Work to be completed »
Below are some records. Reproduce them exactly from their first line through the line with "From S2P Require TenantDomain.", inclusive.

Input data »
(* ===== verification/WorkLifecycle.v ===== *)
(** * Work management: changes of status

    What a committed change of a task's, project's or goal's status went through, and
    how the rows' versions tie the two transactions of a use case together. *)

From S2P Require Import Prelude GoStrings Postgres Usecase Graph Outbox OutboxProperties.
From S2P Require TenantDomain.
From S2P Require Import WorkDomain WorkStore WorkRepository WorkService WorkTasks.
From S2P Require Import WorkDependencies.
From stdpp Require Import strings gmap fin_maps list relations.
From Stdlib Require Import String Lia.
Open Scope string_scope.
Open Scope list_scope.
Open Scope Z_scope.

#[local] Notation world := (Usecase.world work_tables).
#[local] Notation app := (Usecase.app work_tables error).

(** ** Guarded updates *)

Section Updates.
Context `{PlatformLaws, Proto}.
Implicit Types (ctx : Ctx) (ev : env) (db : work_tables).

(** A guarded update that succeeds changed the row of the expected version. *)
Lemma versioned_Ok {R} (table : work_tables → gmap (string * string) R) set version checks
    name tenantID id expected change (row : Scope → work_tables → result db_error R) s u s' :
  versioned (sql_versioned_update table set version checks name tenantID id expected change)
    row s = (Ok u, s') →
  ∃ r t i old, rls_of (session_scope s) = Ok r ∧ tenant_scoped r t = true ∧
    uuid_in tenantID = Some t ∧ uuid_in id = Some i ∧
    table (session_db s) !! (t, i) = Some old ∧ version old = expected ∧
    version old + 1 ≤ int64_max ∧ checks (change old) = true ∧
    session_db s' = set (<[(t, i) := change old]> (table (session_db s))) (session_db s).
Proof.
  unfold versioned, rejectVersionOrMissing. intros Hv.
  apply tx_bind_Ok in Hv as (n & s1 & (_ & E & _)%map_err_Ok%exec_Ok & Hv).
  assert (n ≠ 0 ∧ session_db s' = session_db s1) as [Hn ->].
  { destruct (Z.eqb_spec n 0) as [->|]; [exfalso|by apply ret_Ok in Hv as [_ ->]].
    apply tx_bind_Ok in Hv as (? & s2 & _ & [Hl _]%lift_Ok). done. }
  unfold sql_versioned_update, cast in E. do 3 (apply result_bind_Ok in E as (? & ? & E)).
  destruct (table _ !! _) as [old|] eqn:Hold; [|by simplify_eq].
  destruct (_ && _) eqn:Hv1; [|by simplify_eq]. result_inv E. bool_facts.
  injection E as _ <-.
  repeat match goal with Hc : from_option_err _ _ = Ok _ |- _ => apply from_option_err_Ok in Hc end.
  eauto 15.
Qed.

Written response »
(* ===== verification/WorkLifecycle.v ===== *)
(** * Work management: changes of status

    What a committed change of a task's, project's or goal's status went through, and
    how the rows' versions tie the two transactions of a use case together. *)

From S2P Require Import Prelude GoStrings Postgres Usecase Graph Outbox OutboxProperties.
From S2P Require TenantDomain.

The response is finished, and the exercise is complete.